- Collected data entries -
■ ■ ■

Lemma rx_rest_ok f2 : forall sizes r all a x h s0 tl bt resid fuel (L := rx_chain (drop a all) sizes),
  rx_inv r all a x h -> status_at m (rcvptrbase r) (ix (nrxd r) h) s0 -> sizes = chunks f2 (rxbufsize r) resid ->
  0 < resid < 2 ^ 20 -> resid <= Z.of_nat f2 * rxbufsize r -> (a + length sizes <= x)%nat -> (length sizes < fuel)%nat ->
  r_pk r !! tl = Some bt -> tl ∉ map snd (drop a all) ->
  exists r', rx_rest c fuel r s0 tl resid = Some r' /\ rx_inv r' all (a + length sizes) x h /\ same_env r r' /\
    r_freed r' = r_freed r /\ r_gets r' = r_gets r /\ rxgiants r' = rxgiants r /\
    r_pk r' !! tl = Some {| pk_data := pk_data bt; pk_len := pk_len bt; pk_next := hd 0 (map fst L) |} /\
    chain_is (r_pk r') L /\ (forall q, q <> tl -> q ∉ map fst L -> r_pk r' !! q = r_pk r !! q).
Proof.
  induction f2 as [|f2 IH]; intros sizes r all a x h s0 tl bt resid fuel L Hi Hs0 Esz Hres Hf2 Hax Hfu Htl Hntl; [lia|].
  pose proof (ri_static _ _ _ _ _ Hi) as (Hn & Hm & _ & HS & _). destruct fuel as [|fuel]; [lia|]. cbn [rx_rest].
  rewrite (proj2 (Z.leb_gt resid 0)) by lia. assert (0 < length sizes)%nat as Hl1 by (rewrite Esz; cbn [chunks]; destruct (_ <=? _); cbn; lia).
  destruct (getnextrxp_ok r all a x h s0 Hi Hs0) as (p & r1 & -> & He1 & Epk1 & Efr1 & Eg1 & Egi1 & Hp). rewrite (decide_False (P := a = x)) in Hp by lia.
  rewrite decide_False in Hp by lia. destruct Hp as (d & Ea & Hp0 & Hi1). cbn [mbind option_bind]. rewrite (proj2 (Z.eqb_neq p 0)) by done.
  pose proof Hi as [_ _ _ _ _ _ _ _ _ Hbufs [Hnd _]]. rewrite (drop_S _ _ _ Ea) in Hbufs, Hnd, Hntl. cbn [map snd] in Hnd, Hntl.
  apply Forall_cons in Hbufs as [(_ & _ & _ & b & Eb & Ebn & Ebd) _]. cbn [snd] in Eb. apply NoDup_cons in Hnd as [Hpn _]. apply not_elem_of_cons in Hntl as [Htp Htl'].
  unfold PKTSETNEXT at 1. rewrite Epk1, Htl. cbn [mbind option_bind]. unfold PKTSETLEN at 1. cbn [set_pkt rx_env r_pk].
  rewrite Epk1, lookup_insert_ne, Eb by done. cbn [mbind option_bind]. pose proof He1 as (N1 & N2 & N3 & _). cbn [set_pkt rx_env rxbufsize].
  rewrite N3, Ebn. set (r3 := set_pkt _ p _). rewrite (wraps_small 32) by (change (2 ^ (32 - 1)) with 2147483648; lia).
  assert (rx_inv r3 all (S a) x h) as Hi3 by (apply rx_inv_pkt; [by apply rx_inv_pkt|done]).
  assert (r_pk r3 = <[p := {| pk_data := pk_data b; pk_len := Z.min resid (rxbufsize r); pk_next := 0 |}]>
    (<[tl := {| pk_data := pk_data bt; pk_len := pk_len bt; pk_next := p |}]> (r_pk r))) as Epk3 by (unfold r3; cbn; by rewrite Epk1).
  assert (same_env r r3) as He3 by exact He1. pose proof He3 as (M1 & M2 & M3 & _).
  unfold L. rewrite (drop_S _ _ _ Ea). rewrite Esz in *. cbn [chunks] in *. destruct (Z.leb_spec resid (rxbufsize r)) as [Hle|Hgt].
  - destruct fuel as [|fuel]; [cbn in Hfu; lia|]. cbn [rx_rest]. rewrite (proj2 (Z.leb_le (resid - rxbufsize r) 0)) by lia. exists r3. split; [done|].
    cbn [length]. rewrite Nat.add_1_r. split; [done|]. split; [done|]. split; [done|]. split; [done|]. split; [done|]. cbn [rx_chain map fst hd snd].
    assert (rx_chain (drop (S a) all) [] = []) as -> by (by destruct (drop (S a) all)). cbn [map chain_is hd]. rewrite Epk3.
    split; [by rewrite lookup_insert_ne, lookup_insert_eq|]. split.
    + split; [|done]. eexists. rewrite lookup_insert_eq. split; [done|]. cbn. rewrite Z.min_l by lia. done.
    + intros q Hq1 Hq2. apply not_elem_of_cons in Hq2 as [Hq2 _]. by rewrite !lookup_insert_ne.
  - cbn [length] in *. destruct (IH (chunks f2 (rxbufsize r) (resid - rxbufsize r)) r3 all (S a) x h s0 p
        {| pk_data := pk_data b; pk_len := Z.min resid (rxbufsize r); pk_next := 0 |} (resid - rxbufsize r) fuel Hi3)
      as (r' & E & Hi' & He' & F1 & F2 & F3 & Hpp & Hch & Hoth); first [by rewrite M1, M2|by rewrite M3|lia|rewrite M3; lia|by rewrite Epk3, lookup_insert_eq|done|idtac].
    exists r'. split; [done|]. split; [by replace (a + S (length (chunks f2 (rxbufsize r) (resid - rxbufsize r))))%nat
      with (S a + length (chunks f2 (rxbufsize r) (resid - rxbufsize r)))%nat by lia|].
    split; [by transitivity r3|]. split; [by rewrite F1|]. split; [by rewrite F2|]. split; [by rewrite F3|]. cbn [rx_chain map fst hd snd].
    assert (tl ∉ map fst (rx_chain (drop (S a) all) (chunks f2 (rxbufsize r) (resid - rxbufsize r)))) as Htl2 by (intros Hx; by apply Htl', (rx_chain_in _ _ _ Hx)).
    split; [rewrite Hoth, Epk3 by done; by rewrite lookup_insert_ne, lookup_insert_eq|]. split.
    + cbn [chain_is]. split; [|done]. eexists. split; [exact Hpp|]. cbn. rewrite Z.min_r by lia. done.
    + intros q Hq1 [Hq2 Hq3]%not_elem_of_cons. rewrite Hoth, Epk3 by done. by rewrite !lookup_insert_ne.
Qed.
(* ===== verification/HndDmaRxProps.v ===== *)
(** * DMA reception: histories with the engine *)
From Stdlib Require Import ZArith Lia.
From stdpp Require Import base gmap option numbers list.
From S2P Require Import Prelude HndDma HndDmaRing HndDmaTx HndDmaRx HndDmaRxInv.

(** ** The ring and the engine

    A frame of [len] bytes behind rxoffset bytes of header is written to as many
    buffers as it needs, one with RXSINGLE, the length first; it is lost if
    there are too few.  [y_log]: the frames, each with its pieces; [y_del]: the
    pieces of the packets _dma_rx returned, [y_out]: these packets; [y_got]: the
    packets PKTGET returned. *)
Record rxs := { y_r : dma_rx; y_hw : Z; y_log : list (Z * list (Z * Z)); y_del : list (list (Z * Z)); y_out : list Z; y_got : list Z }.
Inductive rx_op := YFill (gets : list (Z * Z)) | YRecv (len : Z) | YRx | YPeek | YUse (p : Z).

Definition rx_status (r : dma_rx) (i : Z) : Z := Z.land (rcvptrbase r + I2B i) (d64_rs0_cd_mask r).
Definition with_gets (r : dma_rx) (gets : list (Z * Z)) : dma_rx := rx_env r (rxnobuf r) (rxgiants r) (r_pk r) (r_mem r) gets (r_freed r).
Definition with_r (s : rxs) (r : dma_rx) : rxs :=
  {| y_r := r; y_hw := y_hw s; y_log := y_log s; y_del := y_del s; y_out := y_out s; y_got := y_got s |}.
Definition some_pkt (g : Z * Z) : bool := negb (fst g =? 0).

Section rx.
Context `{DmaBus} (c : dma_cfg).

Fixpoint hw_rx (fuel : nat) (r : dma_rx) (i rem : Z) : option (option (list (Z * Z) * Z)) :=
  match fuel with
  | O => Some None
  | S fuel =>
      if i =? curr_ix (rx_ptr r) (d64_rs0_cd_mask r) (rcvptrbase r) then Some None else
      d ← aget (rxd64 r) i;
      let pa := h_pa (dd_decode c d) in
      let size := h_len (dd_decode c d) in
      let nxt := if dd_eot d then 0 else i + 1 in
      if single c || (rem <=? size) then Some (Some ([(pa, Z.min rem size)], nxt)) else
      rest ← hw_rx fuel r nxt (rem - size);
      Some (match rest with None => None | Some (l, i) => Some ((pa, size) :: l, i) end)
  end.
(** The packets linked to [p], their buffers and lengths. *)
Fixpoint read_chain (fuel : nat) (pk : gmap Z pktbuf) (p : Z) : option (list (Z * (Z * Z))) :=
  match fuel with
  | O => None
  | S fuel => if p =? 0 then Some [] else b ← pk !! p; l ← read_chain fuel pk (pk_next b); Some ((p, (bus_addr (pk_data b), pk_len b)) :: l)
  end.

Definition rx_step (op : rx_op) (s : rxs) : option rxs :=
  let r := y_r s in
  match op with
  | YFill gets =>
      '(_, r) ← _dma_rxfill c (with_gets r gets) (rx_status r (y_hw s));
      let used := take (length gets - length (r_gets r)) gets in
      Some {| y_r := r; y_hw := y_hw s; y_log := y_log s; y_del := y_del s; y_out := y_out s; y_got := y_got s ++ filter (fun p => p <> 0) (map fst used) |}
  | YRecv len =>
      got ← hw_rx (Z.to_nat (nrxd r)) r (y_hw s) (rxoffset r + len);
      match got with
      | None => Some s
      | Some (bl, i) =>
          Some {| y_r := rx_env r (rxnobuf r) (rxgiants r) (r_pk r) (<[fst (hd (0, 0) bl) := len]> (r_mem r)) (r_gets r) (r_freed r);
                  y_hw := i; y_log := y_log s ++ [(len, bl)]; y_del := y_del s; y_out := y_out s; y_got := y_got s |}
      end
  | YRx =>
      '(p, r) ← _dma_rx c r (rx_status r (y_hw s));
      l ← read_chain (S (S (size (r_pk r)))) (r_pk r) p;
      Some {| y_r := r; y_hw := y_hw s; y_log := y_log s; y_del := if p =? 0 then y_del s else y_del s ++ [map snd l];
              y_out := y_out s ++ map fst l; y_got := y_got s |}
  | YPeek => '(_, r) ← _dma_peeknextrxp r (rx_status r (y_hw s)); Some (with_r s r)
  | YUse p => Some (with_r s (rx_env r (rxnobuf r) (rxgiants r) (delete p (r_pk r)) (r_mem r) (r_gets r) (r_freed r)))
  end.

(** New packets are not in use, and their buffers not in the ring. *)
Definition ring_pas (r : dma_rx) : list Z := omap (fun p => b ← r_pk r !! p; Some (bus_addr (pk_data b))) (rxp r).
Definition new_pas (r : dma_rx) (gets : list (Z * Z)) : list Z := map (fun g => bus_addr (rx_data c r (snd g))) (filter (fun g => fst g <> 0) gets).
Definition rx_fresh (r : dma_rx) (gets : list (Z * Z)) : bool :=
  bool_decide (NoDup (filter (fun p => p <> 0) (map fst gets))) && bool_decide (NoDup (new_pas r gets)) &&
  forallb (fun g => (fst g =? 0) || bool_decide (r_pk r !! fst g = None)) gets &&
  forallb (fun pa => bool_decide (pa ∉ ring_pas r) && ((dataoffsetlow c =? 0) || (pa <? 2 ^ 30))) (new_pas r gets).
Definition rx_legal (s : rxs) (op : rx_op) : bool :=
  match op with
  | YFill gets => rx_fresh (y_r s) gets
  | YRecv len => (0 <=? len) && (len <? 2 ^ 16)
  | YUse p => negb (p =? 0) && bool_decide (p ∉ rxp (y_r s))
  | _ => true
  end.
Fixpoint rx_run (ops : list rx_op) (s : rxs) : option rxs :=
  match ops with [] => Some s | op :: ops => s ← rx_step op s; rx_run ops s end.
Fixpoint rx_legal_run (ops : list rx_op) (s : rxs) : bool :=
  match ops with
  | [] => true
  | op :: ops => rx_legal s op && match rx_step op s with Some s => rx_legal_run ops s | None => true end
  end.
End rx.

(** ** Frames in the ring *)
Section frames.
Context `{DmaBus} (c : dma_cfg) (m : Z).
Hypothesis Hcfg : cfg_ok c.
Hypothesis Hglom : ctrl_flag c DMA_CTRL_SDIO_RXGLOM = false.

Fixpoint pend_ok (r : dma_rx) (all : list (dma64dd * Z)) (a : nat) (pend : list (Z * list (Z * Z))) : Prop :=
  match pend with
  | [] => True
  | (len, bl) :: pend =>
      0 <= len < 2 ^ 16 /\ map snd bl = frame_sizes c (rxbufsize r) (rxoffset r + len) /\
      map fst bl = map (slot_pa c) (take (length bl) (drop a all)) /\
      (exists e, all !! a = Some e /\ r_mem r !! slot_pa c e = Some len) /\ pend_ok r all (a + length bl) pend
  end.
Definition nbufs (pend : list (Z * list (Z * Z))) : nat := length (concat (map snd pend)).
Definition good_frame (r : dma_rx) (f : Z * list (Z * Z)) : bool := deliverable c (rxbufsize r) (rxoffset r + fst f).

Lemma nbufs_cons f pend : nbufs (f :: pend) = (length (snd f) + nbufs pend)%nat.
Proof. unfold nbufs. cbn [map concat]. by rewrite length_app. Qed.
Lemma nbufs_app p1 p2 : nbufs (p1 ++ p2) = (nbufs p1 + nbufs p2)%nat.
Proof. unfold nbufs. by rewrite map_app, concat_app, length_app. Qed.
Lemma frame_sizes_pos size total : frame_sizes c size total <> [].
Proof. unfold frame_sizes. destruct (single c); [done|]. cbn [chunks]. by destruct (_ <=? _). Qed.

Lemma pend_env r r' all all2 a pend :
  rxbufsize r' = rxbufsize r -> rxoffset r' = rxoffset r -> (a + nbufs pend <= length all)%nat ->
  (forall k e, (a <= k < a + nbufs pend)%nat -> all !! k = Some e -> r_mem r' !! slot_pa c e = r_mem r !! slot_pa c e) ->
  pend_ok r all a pend -> pend_ok r' (all ++ all2) a pend.
Proof.
  intros Es Eo. revert a. induction pend as [|[len bl] pend IH]; intros a Hl Hm; [done|]. cbn [pend_ok]. rewrite nbufs_cons in *. cbn [snd] in *.
  intros (H1 & H2 & H3 & (e & H4 & H5) & H6). rewrite Es, Eo. split; [done|]. split; [done|]. split.
  - rewrite drop_app_le, take_app_le by (rewrite ?length_drop; lia). done.
  - split; [|apply IH; [lia| |done]].
    + exists e. split; [by apply lookup_app_l_Some|]. rewrite (Hm a e); [done| |done]. assert (length bl <> 0)%nat; [|lia].
      rewrite <- (length_map snd bl), H2. intros E0%length_zero_iff_nil. by apply frame_sizes_pos in E0.
    + intros k e' Hk. apply Hm. lia.
Qed.

Lemma read_chain_ok pk l fuel : chain_is pk l -> 0 ∉ map fst l -> (length l < fuel)%nat -> read_chain fuel pk (hd 0 (map fst l)) = Some l.
Proof.
  revert fuel. induction l as [|[p [pa len]] l IH]; intros fuel Hc H0 Hf; (destruct fuel as [|fuel]; [cbn in Hf; lia|]); [done|].
  cbn [read_chain map fst hd] in *. destruct Hc as [(b & Eb & Ed & El & Enx) Hc]. apply not_elem_of_cons in H0 as [Hp H0].
  rewrite (proj2 (Z.eqb_neq p 0)), Eb by done. cbn [mbind option_bind]. cbn [length] in Hf. rewrite Enx, IH by (done || lia). cbn [mbind option_bind].
  by rewrite Ed, El.
Qed.

(** The packets of [n] buffers from [a]. *)
Definition ids (all : list (dma64dd * Z)) (a n : nat) : list Z := map snd (take n (drop a all)).
Lemma ids_split all a k n : (k <= n)%nat -> ids all a n = ids all a k ++ ids all (a + k) (n - k).
Proof.
  intros Hk. unfold ids. rewrite <- map_app. f_equal. replace n with (k + (n - k))%nat at 1 by lia. by rewrite <- take_take_drop, drop_drop.
Qed.
Lemma ids_ok r all a x h n : rx_inv c m r all a x h -> NoDup (ids all a n) /\ 0 ∉ ids all a n.
Proof.
  intros Hi. pose proof Hi as [_ _ _ _ _ _ _ _ _ Hb [Hnd _]]. unfold ids. split.
  - rewrite <- firstn_map. rewrite <- (take_drop n (map snd (drop a all))) in Hnd. by apply NoDup_app in Hnd as [? _].
  - intros Hx. apply list_elem_of_In, in_map_iff in Hx as (e & E0 & He%list_elem_of_In). rewrite Forall_forall in Hb.
    destruct (Hb e) as (? & _); [|done]. rewrite <- (take_drop n (drop a all)). apply elem_of_app. by left.
Qed.
Lemma rx_chain_snd seg sizes : (length sizes <= length seg)%nat -> map snd (rx_chain c seg sizes) = zip (map (slot_pa c) (take (length sizes) seg)) sizes.
Proof. revert sizes. induction seg as [|e seg IH]; intros [|s sizes] Hl; cbn in *; try done; try lia. by rewrite IH by lia. Qed.
Lemma zip_parts (bl : list (Z * Z)) : zip (map fst bl) (map snd bl) = bl.
Proof. induction bl as [|[u v] bl IH]; [done|]. cbn. by rewrite IH. Qed.
Lemma status_env r r' i : same_env r r' -> rx_status r' i = rx_status r i.
Proof. intros (_ & E1 & _ & _ & _ & _ & _ & E2 & _). unfold rx_status. by rewrite E1, E2. Qed.
Lemma rx_status_ok r all a x h : rx_inv c m r all a x h -> status_at m (rcvptrbase r) (ix (nrxd r) h) (rx_status r (ix (nrxd r) h)).
Proof.
  intros [(Hn & Hm & Hmask & _) _ _ _ _ _ _ _ _ _ _]. unfold status_at, rx_status. rewrite Hmask.
  replace (2 ^ m - 1) with (Z.ones m) by (rewrite Z.ones_equiv; lia). rewrite !Z.land_ones by lia. by rewrite Z.mod_mod by lia.
Qed.

(** ** Receiving: the next frame that is not too long *)
Lemma rx_loop_ok pend : forall fuel r all a x h j,
  rx_inv c m r all a x h -> pend_ok r all a pend -> h = (a + nbufs pend)%nat -> x = (a + nbufs (take j pend))%nat -> (length pend < fuel)%nat ->
  exists p r' gs a' x', rx_loop c fuel r (rx_status r (ix (nrxd r) h)) = Some (p, r') /\ rx_inv c m r' all a' x' h /\ same_env r r' /\ r_gets r' = r_gets r /\
    Forall (fun f => good_frame r f = false) gs /\ (forall q, q ∉ ids all a (a' - a) -> r_pk r' !! q = r_pk r !! q) /\ (a <= a')%nat /\
    ((p = 0 /\ pend = gs /\ a' = h /\ x' = h /\ r_freed r' = r_freed r ++ ids all a (a' - a)) \/
     (p <> 0 /\ exists f rest l j' fr, pend = gs ++ f :: rest /\ good_frame r f = true /\ p = hd 0 (map fst l) /\ 0 ∉ map fst l /\ NoDup (map fst l) /\
        chain_is (r_pk r') l /\ map snd l = snd f /\ pend_ok r' all a' rest /\ h = (a' + nbufs rest)%nat /\ x' = (a' + nbufs (take j' rest))%nat /\
        r_freed r' = r_freed r ++ fr /\ ids all a (a' - a) = fr ++ map fst l)).
Proof.
  induction pend as [|[len bl] pend IH]; intros fuel r all a x h j Hi Hp Hh Hx Hf; (destruct fuel as [|fuel]; [lia|]); pose proof (rx_status_ok _ _ _ _ _ Hi) as Hs0.
  - rewrite take_nil in Hx. cbn in Hh, Hx. rewrite Nat.add_0_r in Hh, Hx. subst h x. cbn [rx_loop].
    destruct (getnextrxp_ok c m r all a a a _ Hi Hs0) as (p & r1 & -> & He1 & Epk1 & Efr1 & Eg1 & Egi1 & Hpp).
    rewrite (decide_True (P := a = a)) in Hpp by done. rewrite decide_True in Hpp by done. destruct Hpp as [-> Hi1]. cbn [mbind option_bind Z.eqb].
    exists 0, r1, [], a, a. rewrite Nat.sub_diag. unfold ids. rewrite take_0. cbn [map]. rewrite app_nil_r, Epk1. split; [done|]. split; [done|].
    split; [done|]. split; [done|]. split; [by constructor|]. split; [done|]. split; [lia|]. by left.
  - cbn [pend_ok] in Hp. destruct Hp as (Hlen & Esz & Epa & (e & Ee & Emem) & Hp). rewrite nbufs_cons in Hh. cbn [snd] in Hh.
    set (x' := if decide (a = x) then h else x).
    assert (length (frame_sizes c (rxbufsize r) (rxoffset r + len)) = length bl) as Elen by (by rewrite <- Esz, length_map).
    assert (length bl <> 0)%nat as Hbl by (rewrite <- Elen; intros E0%length_zero_iff_nil; by apply frame_sizes_pos in E0).
    assert (exists j', x' = (a + length bl + nbufs (take j' pend))%nat) as (j' & Hx').
    { unfold x'. destruct (decide (a = x)); [exists (length pend); rewrite firstn_all; lia|]. destruct j as [|j]; [cbn in Hx; lia|].
      cbn [take] in Hx. rewrite nbufs_cons in Hx. exists j. cbn [snd] in Hx. lia. }
    assert (x' <= h)%nat as Hx'h by (pose proof (ri_ord _ _ _ _ _ _ _ Hi); unfold x'; destruct (decide (a = x)); lia).
    pose proof (ri_ord _ _ _ _ _ _ _ Hi) as [_ Hhl].
    destruct (rx_frame_ok c m fuel r all a x h _ len e Hi Hs0 Hglom Hlen) as (r1 & E & Hi1 & He1 & Eg1 & Hoth & Hhd & Hres); [fold x'; lia|done|done|].
    fold x' in Hi1. rewrite Elen in Hi1. rewrite E. set (l := rx_chain c (drop a all) _) in *.
    assert (map fst l = ids all a (length bl)) as Eids by (unfold l, ids; rewrite rx_chain_ids by (rewrite length_drop; lia); by rewrite Elen).
    assert (map snd l = bl) as Esnd.
    { unfold l. rewrite rx_chain_snd by (rewrite length_drop; lia). by rewrite Elen, <- Epa, <- Esz, zip_parts. }
    assert (pend_ok r1 all (a + length bl) pend) as Hp1.
    { rewrite <- (app_nil_r all). pose proof He1 as (_ & _ & E3 & E4 & _ & _ & _ & _ & E5). apply (pend_env r); try done; [lia|]. intros. by rewrite E5. }
    unfold good_frame. cbn [fst]. destruct (deliverable c (rxbufsize r) (rxoffset r + len)) eqn:Ed.
    + destruct Hres as (Ef1 & _ & Hch). destruct (ids_ok r all a x h (length bl) Hi) as [Hnd H0].
      exists (hd 0 (map fst l)), r1, [], (a + length bl)%nat, x'. replace (a + length bl - a)%nat with (length bl) by lia. rewrite <- Eids in *.
      split; [done|]. split; [done|]. split; [done|]. split; [done|]. split; [by constructor|]. split; [done|]. split; [lia|]. right.
      split; [done|]. exists (len, bl), pend, l, j', []. rewrite app_nil_r. cbn [fst snd app]. split_and!; try done. lia.
    + destruct Hres as (Ef1 & _). pose proof (status_env r r1 (ix (nrxd r) h) He1) as Est.
      assert (nrxd r1 = nrxd r) as En by (by destruct He1).
      destruct (IH fuel r1 all (a + length bl)%nat x' h j' Hi1 Hp1) as (p & r' & gs & a' & x2 & E2 & Hi2 & He2 & Eg2 & Hgs & Hoth2 & Ha & Hcase);
        [lia|done|cbn [length] in Hf; lia|]. rewrite En, Est in E2.
      assert (ids all a (a' - a) = ids all a (length bl) ++ ids all (a + length bl) (a' - (a + length bl))) as Esp
        by (rewrite (ids_split all a (length bl)) by lia; do 2 f_equal; lia).
      assert (forall f, good_frame r1 f = good_frame r f) as Egf by (intros f; unfold good_frame; destruct He1 as (_ & _ & -> & -> & _); done).
      exists p, r', ((len, bl) :: gs), a', x2. split; [done|]. split; [done|]. split; [by transitivity r1|]. split; [congruence|].
      split; [constructor; [done|]; apply (Forall_impl _ _ _ Hgs); intros f; by rewrite Egf|].
      split; [intros q Hq; rewrite Esp in Hq; apply not_elem_of_app in Hq as [Hq1 Hq2]; rewrite <- Eids in Hq1; by rewrite Hoth2, Hoth|].
      split; [lia|]. destruct Hcase as [(-> & -> & -> & -> & Ef2)|(Hp0 & f & rest & l2 & j2 & fr & -> & Hgf & C1 & C2 & C3 & C4 & C5 & C6 & C7 & C8 & C9 & C10)].
      * left. split_and!; try done. by rewrite Ef2, Ef1, Eids, Esp, <- app_assoc.
      * right. split; [done|]. exists f, rest, l2, j2, (map fst l ++ fr). rewrite Egf in Hgf. split_and!; try done.
        -- by rewrite C9, Ef1, <- app_assoc.
        -- by rewrite Esp, C10, Eids, <- app_assoc.
Qed.
End frames.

■ ■ ■

- EXERCISE GOAL -
Print the lines above from the one with "exists 0, r1, [], a, a." through the one with "cbn [take] in", both included, exactly as written and nothing more.

- FINISHED TASK -
    exists 0, r1, [], a, a. rewrite Nat.sub_diag. unfold ids. rewrite take_0. cbn [map]. rewrite app_nil_r, Epk1. split; [done|]. split; [done|].
    split; [done|]. split; [done|]. split; [by constructor|]. split; [done|]. split; [lia|]. by left.
  - cbn [pend_ok] in Hp. destruct Hp as (Hlen & Esz & Epa & (e & Ee & Emem) & Hp). rewrite nbufs_cons in Hh. cbn [snd] in Hh.
    set (x' := if decide (a = x) then h else x).
    assert (length (frame_sizes c (rxbufsize r) (rxoffset r + len)) = length bl) as Elen by (by rewrite <- Esz, length_map).
    assert (length bl <> 0)%nat as Hbl by (rewrite <- Elen; intros E0%length_zero_iff_nil; by apply frame_sizes_pos in E0).
    assert (exists j', x' = (a + length bl + nbufs (take j' pend))%nat) as (j' & Hx').
    { unfold x'. destruct (decide (a = x)); [exists (length pend); rewrite firstn_all; lia|]. destruct j as [|j]; [cbn in Hx; lia|].
      cbn [take] in Hx. rewrite nbufs_cons in Hx. exists j. cbn [snd] in Hx. lia. }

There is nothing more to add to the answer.